## YOUR TASK
Somewhere below are a line with "quarantine step of" and a later line with "and so are the". Output exactly those lines and all lines between them.

Source records:

(* ===== verification/Accumulator.v ===== *)
(** * The bundle accumulator

    [archive_bundle.py]: the open accumulator of a bundle group, the member naming ladder, appends
    with their counters, due rules, the flush claim and the seal, staging transforms; and the
    quarantine step of [archive_fanout.py].  INSERTs that can lose a race take the database they
    meet as an argument ([race]), as [submit] does.  [sha256_hex] is [hashlib]'s hash, a parameter,
    and so are the member-path escapes, whose byte-level definition is [MemberName]. *)

From Stdlib Require Import Ascii.
From S2P Require Import Prelude Json JsonText JobModels Catalog RetryConfig Conditions.
From S2P Require Import Durability BundleGroup.

Inductive BundleError :=
  | NotContentHashBundle
  | UnknownBundleAsset
  | BundleStateError
  | BundleClaimLost
  | MemberNamingError
  | StagingTransformError
  | BundleIntegrityError
  | UnknownBundlePool
  | UnknownBundleCopy
  | AssetLocatorError
  | GroupFailure (e : GroupError).

Definition lift_group {A} (r : result GroupError A) : result BundleError A :=
  match r with Ok a => Ok a | Err e => Err (GroupFailure e) end.

(** ** Submission links *)

Definition SUBMISSION_LINKS_KEY : string := "submission_links".

(** A JSON boolean, which Python counts as an [int], is read as 0 or 1. *)
Definition link_of (e : json) : option (string * Z) :=
  match e with
  | JObj d =>
      match dget "submission_id" d, dget "submission_member_id" d with
      | Some (JStr s), Some (JInt n) => Some (s, n)
      | Some (JStr s), Some (JBool b) => Some (s, if b then 1 else 0)
      | _, _ => None
      end
  | _ => None
  end.

Definition submission_links (metadata : dict json) : list (string * Z) :=
  match dget SUBMISSION_LINKS_KEY metadata with
  | Some (JList raw) => omap link_of raw
  | _ => []
  end.

Definition render_link (l : string * Z) : json :=
  JObj [("submission_id", JStr l.1); ("submission_member_id", JInt l.2)].

Definition submission_link_metadata (submission_id : string) (member_id : Z) : dict json :=
  [(SUBMISSION_LINKS_KEY, JList [render_link (submission_id, member_id)])].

## EXERCISE RESPONSE
    quarantine step of [archive_fanout.py].  INSERTs that can lose a race take the database they
    meet as an argument ([race]), as [submit] does.  [sha256_hex] is [hashlib]'s hash, a parameter,
    and so are the member-path escapes, whose byte-level definition is [MemberName]. *)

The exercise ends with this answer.